Here the requirement is to repeat every record exactly, in full.

__Materials provided__:
┌────────

Lemma py_max_spec (l : list nat) :
  l ≠ [] → ∃ m, py_max l = Some m ∧ m ∈ l ∧ ∀ y, y ∈ l → y ≤ m.
Proof.
  destruct l as [|x l]; [done|]. intros _. simpl.
  destruct (foldl_max_spec l x) as (Hge & Hall & Hin).
  eexists. split_and!; [done | done |].
  intros y [->|Hy]%elem_of_cons; auto.
Qed.

Lemma distinct_count_le (names : list string) : distinct_count names ≤ length names.
Proof.
  unfold distinct_count. induction names as [|x names IH].
  - by rewrite list_to_set_nil, size_empty.
  - rewrite list_to_set_cons, size_union_alt, size_singleton. cbn [length].
    assert (size (list_to_set names ∖ {[x]} : gset string)
            ≤ size (list_to_set names : gset string)) as Hle
      by (apply subseteq_size; set_solver).
    lia.
Qed.

(** [len(set(names)) == len(names)] says the names are pairwise distinct. *)
Lemma distinct_count_NoDup (names : list string) :
  distinct_count names = length names ↔ NoDup names.
Proof.
  split; [|apply size_list_to_set].
  unfold distinct_count. induction names as [|x names IH]; intros Hsz.
  - apply NoDup_nil_2.
  - rewrite list_to_set_cons in Hsz. cbn [length] in Hsz.
    pose proof (distinct_count_le names) as Hle. unfold distinct_count in Hle.
    destruct (decide (x ∈ names)) as [Hin|Hout].
    + assert ({[x]} ∪ list_to_set names = (list_to_set names : gset string)) as Heq
        by set_solver.
      rewrite Heq in Hsz. lia.
    + apply NoDup_cons_2; [done|]. apply IH.
      rewrite size_union, size_singleton in Hsz by set_solver. lia.
Qed.

(** ** Room creation *)

Lemma new_players_fmap hidden (names : list string) :
  NoDup names →
  new_players hidden names =
  (λ name, (name, {| is_bhadwa := bool_decide (name = hidden);
                     voted_today := false |})) <$> names.
Proof.
  unfold new_players, dict_empty.
  set (f := λ name, (name, {| is_bhadwa := bool_decide (name = hidden);
                              voted_today := false |})).
  intros Hnd. change [] with (f <$> []) at 1.
  assert (NoDup ([] ++ names)) as Hnd' by done. clear Hnd.
  change (f <$> names) with (f <$> ([] ++ names)).
  generalize dependent (@nil string). induction names as [|x names IH]; intros acc Hnd.
  - simpl. by rewrite app_nil_r.
  - simpl. rewrite dict_set_fresh.
    + replace (acc ++ x :: names) with ((acc ++ [x]) ++ names) in *
        by (by rewrite <-app_assoc).
      rewrite <-IH by done. by rewrite fmap_app.
    + unfold dict_keys. rewrite <-list_fmap_compose.
      apply NoDup_app in Hnd as (_ & Hdisj & _). intros Hin.
      apply list_elem_of_fmap in Hin as (y & -> & Hy).
      apply (Hdisj _ Hy). apply list_elem_of_here.
Qed.

Lemma new_players_keys hidden names :
  NoDup names → dict_keys (new_players hidden names) = names.
Proof.
  intros Hnd. rewrite new_players_fmap by done. unfold dict_keys.
  rewrite <-list_fmap_compose. apply list_fmap_id.
Qed.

└────────

__Response for this exercise__:
Lemma py_max_spec (l : list nat) :
  l ≠ [] → ∃ m, py_max l = Some m ∧ m ∈ l ∧ ∀ y, y ∈ l → y ≤ m.
Proof.
  destruct l as [|x l]; [done|]. intros _. simpl.
  destruct (foldl_max_spec l x) as (Hge & Hall & Hin).
  eexists. split_and!; [done | done |].
  intros y [->|Hy]%elem_of_cons; auto.
Qed.

Lemma distinct_count_le (names : list string) : distinct_count names ≤ length names.
Proof.
  unfold distinct_count. induction names as [|x names IH].
  - by rewrite list_to_set_nil, size_empty.
  - rewrite list_to_set_cons, size_union_alt, size_singleton. cbn [length].
    assert (size (list_to_set names ∖ {[x]} : gset string)
            ≤ size (list_to_set names : gset string)) as Hle
      by (apply subseteq_size; set_solver).
    lia.
Qed.

(** [len(set(names)) == len(names)] says the names are pairwise distinct. *)
Lemma distinct_count_NoDup (names : list string) :
  distinct_count names = length names ↔ NoDup names.
Proof.
  split; [|apply size_list_to_set].
  unfold distinct_count. induction names as [|x names IH]; intros Hsz.
  - apply NoDup_nil_2.
  - rewrite list_to_set_cons in Hsz. cbn [length] in Hsz.
    pose proof (distinct_count_le names) as Hle. unfold distinct_count in Hle.
    destruct (decide (x ∈ names)) as [Hin|Hout].
    + assert ({[x]} ∪ list_to_set names = (list_to_set names : gset string)) as Heq
        by set_solver.
      rewrite Heq in Hsz. lia.
    + apply NoDup_cons_2; [done|]. apply IH.
      rewrite size_union, size_singleton in Hsz by set_solver. lia.
Qed.

(** ** Room creation *)

Lemma new_players_fmap hidden (names : list string) :
  NoDup names →
  new_players hidden names =
  (λ name, (name, {| is_bhadwa := bool_decide (name = hidden);
                     voted_today := false |})) <$> names.
Proof.
  unfold new_players, dict_empty.
  set (f := λ name, (name, {| is_bhadwa := bool_decide (name = hidden);
                              voted_today := false |})).
  intros Hnd. change [] with (f <$> []) at 1.
  assert (NoDup ([] ++ names)) as Hnd' by done. clear Hnd.
  change (f <$> names) with (f <$> ([] ++ names)).
  generalize dependent (@nil string). induction names as [|x names IH]; intros acc Hnd.
  - simpl. by rewrite app_nil_r.
  - simpl. rewrite dict_set_fresh.
    + replace (acc ++ x :: names) with ((acc ++ [x]) ++ names) in *
        by (by rewrite <-app_assoc).
      rewrite <-IH by done. by rewrite fmap_app.
    + unfold dict_keys. rewrite <-list_fmap_compose.
      apply NoDup_app in Hnd as (_ & Hdisj & _). intros Hin.
      apply list_elem_of_fmap in Hin as (y & -> & Hy).
      apply (Hdisj _ Hy). apply list_elem_of_here.
Qed.

Lemma new_players_keys hidden names :
  NoDup names → dict_keys (new_players hidden names) = names.
Proof.
  intros Hnd. rewrite new_players_fmap by done. unfold dict_keys.
  rewrite <-list_fmap_compose. apply list_fmap_id.
Qed.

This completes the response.